Shaw is not the first prominent artist to do something like this, you could recognisably trace back elements of her approach to Patti Smith or John Cooper Clarke.  Unlike Smith and Clarke though, words come out of Shaw’s mouth in an unpredictable fashion.  She is precise in her randomness, mostly ignoring verses and choruses without ever being anything less than perfectly in tune with the music that surrounds her.  The lack of choruses doesn’t make her performance any less sticky either. ‘Scratchcard Lanyard’ is positively catchy with Shaw’s stream of consciousness, angular vocals riding the propulsive wave of bright, rhythmic bass and shimmering, bending guitars.  “It’ll be okay, I just need to be weird and hide for a bit/ and eat an old sandwich from my bag.” 

I love lyricists who are comfortable with the mundane.  There is a lot of humour to be derived through describing people’s everyday experiences and clashing them against comparatively spectacular, energetic rhythms.  In the 60 years of popular music an incredible proportion of lyrics have been centered around easy themes of love, loss and partying.  It’s a relief to hear a band instead glamourising a series of seemingly drab but actually far more intriguing snippets of thought.  “I’ve been thinking about eating that hot dog for hours/ kiss me.”

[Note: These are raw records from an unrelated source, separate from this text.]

(** ** Dates and times *)

(** A point in time is a count of microseconds since
    [datetime.min = 0001-01-01T00:00:00]; a [timedelta] is a count of
    microseconds.  The [datetime] module refuses values outside
    [datetime.min .. datetime.max] and durations of more than
    [999999999] days with [OverflowError]. *)
Module Dt.

Definition US_PER_SECOND : Z := 1000000.

(** [date.max.toordinal()] *)
Definition MAXORDINAL : Z := 3652059.

(** [datetime.max = 9999-12-31T23:59:59.999999] *)
Definition MAX_US : Z := MAXORDINAL * 86400 * US_PER_SECOND - 1.

Definition in_range (t : Z) : bool := (0 <=? t) && (t <=? MAX_US).

(** What [dateutil] hands back: the wall-clock reading and, for an
    aware value, its offset from UTC. *)
Record datetime : Type := { wall : Z; utcoffset : option Z }.

(** [timedelta(days=.., hours=.., minutes=.., seconds=..)] *)
Definition timedelta (days hours minutes seconds : Z) : result Z :=
  let total := days * 86400 + hours * 3600 + minutes * 60 + seconds in
  if 999999999 <? Z.abs (total / 86400) then Raise OverflowError
  else Return (total * US_PER_SECOND).

(** [t + delta] on a [datetime] *)
Definition datetime_add (t delta : Z) : result Z :=
  if in_range (t + delta) then Return (t + delta) else Raise OverflowError.

(** [dt.replace(tzinfo=timezone.utc)] for a naive [dt],
    [dt.astimezone(timezone.utc)] for an aware one; the latter
    subtracts the offset and so can leave the range. *)
Definition to_utc (dt : datetime) : result Z :=
  match utcoffset dt with
  | None => Return (wall dt)
  | Some off => datetime_add (wall dt) (- off)
  end.

End Dt.

Import Dt.

(** ** The deadline parser *)

Definition HINT : string :=
  "Could not parse duration. Try formats like '8h', '8h30m', '45m', '1d2h', or a datetime like '2025-10-22 23:40'.".

Definition NOT_POSITIVE : string := "Duration must be > 0.".

(** [int(m.group(name) or 0)] *)
Definition group_or_0 (m : captures) (name : string) : result Z :=
  match group m name with
  | Some (String _ _ as v) => int v
  | _ => Return 0
  end.

Section Parser.

(** [dateutil.parser.parse]; [None] when it raises. *)
Variable dtparse : string -> option datetime.

(** The [try] block: any exception raised inside it is swallowed. *)
Definition absolute (s : string) : option Z :=
  match dtparse s with
  | None => None
  | Some dt =>
      match to_utc dt with
      | Return u => Some u
      | Raise _ => None
      end
  end.

(** The statements after the [try] block. *)
Definition duration (s : string) (now_utc : Z) : result Z :=
  match fullmatch DUR_RE (remove_spaces s) with
  | None => Raise (ValueError HINT)
  | Some m =>
      days ← group_or_0 m "days";
      hours ← group_or_0 m "hours";
      mins ← group_or_0 m "mins";
      secs ← group_or_0 m "secs";
      delta ← timedelta days hours mins secs;
      if delta <=? 0 then Raise (ValueError NOT_POSITIVE)
      else datetime_add now_utc delta
  end.

Definition parse_duration_or_time (s : string) (now_utc : Z) : result Z :=
  let s := strip s in
  match absolute s with
  | Some dt => Return dt
  | None => duration s now_utc
  end.

End Parser.

(** ** The action store *)

(** One row of the table [actions].  [created_at] and [ends_at] hold the
    [isoformat()] text of a UTC [datetime]; such texts compare as the
    points in time they denote, which is what a row carries here.  The
    flag [done] is only ever written as 0 or 1. *)
Module Store.

Record Row : Type := {
  id : Z;
  guild_id : Z;
  user_id : Z;
  channel_id : Z;
  action_type : string;
  target : string;
  note : option string;
  created_at : Z;
  ends_at : Z;
  done : bool
}.

Abbreviation table := (list Row).

Definition set_done (r : Row) : Row :=
  {| id := id r; guild_id := guild_id r; user_id := user_id r;
     channel_id := channel_id r; action_type := action_type r;
     target := target r; note := note r; created_at := created_at r;
     ends_at := ends_at r; done := true |}.

(** [UPDATE actions SET done=1 WHERE P]: the table afterwards and
    [cursor.rowcount]. *)
Definition update_set_done (P : Row -> Prop) `{!forall r, Decision (P r)}
    (t : table) : table * nat :=
  ((fun r => if decide (P r) then set_done r else r) <$> t,
   length (filter P t)).

(** [SELECT * FROM actions WHERE id=? AND done=0], then [fetchone()] *)
Definition select_pending_by_id (i : Z) (t : table) : option Row :=
  head (filter (fun r => id r = i /\ done r = false) t).

(** [UPDATE actions SET done=1 WHERE id=?] *)
Definition update_done_by_id (i : Z) (t : table) : table :=
  fst (update_set_done (fun r => id r = i) t).

(** [SELECT * FROM actions WHERE done=0], then [fetchall()] *)
Definition select_pending (t : table) : list Row :=
  filter (fun r => done r = false) t.

Definition ends_before : relation Row :=
  fun a b => ends_at a <= ends_at b.

#[global] Instance ends_before_dec : RelDecision ends_before.
Proof. intros a b. unfold ends_before. apply _. Defined.

(** [SELECT * FROM actions WHERE guild_id=? AND user_id=? AND done=0
    ORDER BY ends_at ASC], then [fetchall()] *)
Definition select_pending_for (g u : Z) (t : table) : list Row :=
  merge_sort ends_before
    (filter (fun r => guild_id r = g /\ user_id r = u /\ done r = false) t).

(** [UPDATE actions SET done=1
     WHERE id=? AND user_id=? AND guild_id=? AND done=0] *)
Definition update_cancel (i u g : Z) (t : table) : table * nat :=
  update_set_done
    (fun r => id r = i /\ user_id r = u /\ guild_id r = g /\ done r = false) t.

(** The [done] flag of the row with primary key [i], if there is one. *)
Definition flag (i : Z) (t : table) : option bool :=
  done <$> head (filter (fun r => id r = i) t).

End Store.

Import Store.

(** ** Commands *)

(** [/action_cancel]: the table afterwards, and whether the reply is
    "Canceled timer" ([true]) or "Could not cancel" ([false]). *)
Definition action_cancel (action_id user guild : Z) (t : table) : table * bool :=
  let '(t', rowcount) := update_cancel action_id user guild t in
  (t', negb (Nat.eqb rowcount 0)).

Inductive listing : Type :=
| NoPending                   (* "You have no pending actions." *)
| Lines (rows : list Row).    (* one line per row, in this order *)

(** [/action_list] *)
Definition action_list (guild user : Z) (t : table) : listing :=
  match select_pending_for guild user t with
  | [] => NoPending
  | rows => Lines rows
  end.

(** ** The timer engine *)

Module Engine.

(** What [schedule_task] computes before it creates the task, in
    microseconds. *)
Definition delay (ends_at now : Z) : Z :=
  let delay := ends_at - now in
  if delay <? 0 then 0 else delay.

(** The content of the reminder. *)
Record notification : Type := {
  mention : Z;
  n_type : string;
  n_target : string;
  finished : Z;
  n_note : option string
}.

Definition message (rec : Row) : notification :=
  {| mention := user_id rec; n_type := action_type rec;
     n_target := target rec; finished := ends_at rec; n_note := note rec |}.

(** How the chat platform answers while a worker delivers: the channel
    cache, the fetch of a channel and the send to a channel. *)
Record discord : Type := {
  get_channel : Z -> option Z;
  fetch_channel : Z -> result Z;
  send : Z -> notification -> result unit
}.

(** What a worker did to the outside world. *)
Inductive effect : Type :=
| Delivered (row : Z) (channel : Z) (n : notification)
| SendFailed (row : Z) (channel : Z).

The title track is a favourite of mine with a tense, drawn out intro which explodes into a clattering guitar riff and features the only thing approaching traditional singing on the album, a brief, low key “doo doo doo”. I  love the way Shaw stretches out the words “you are” so you can hear the creaking vocal fry in her voice.  It wouldn’t occur to most singers to use these kinds of textures, instead shooting for something more archetypal.

Perhaps the most surprising thing about Dry Cleaning is that they have managed to mould their highly artistic, uncompromising approach into an accessible, eminently listenable package.  They have both found their unique voice and successfully communicated it in a way that could reach a broad audience.  For this reason, it is delicious when the group temporarily lets the more experimental side bubble to the surface for an abstract, caustic and elongated section of final track ‘Every Day Carry’.  When this unorthodox instrumental break finishes Shaw hilariously bursts the tension in the track with the words, “now it seems like none of that meant anything.”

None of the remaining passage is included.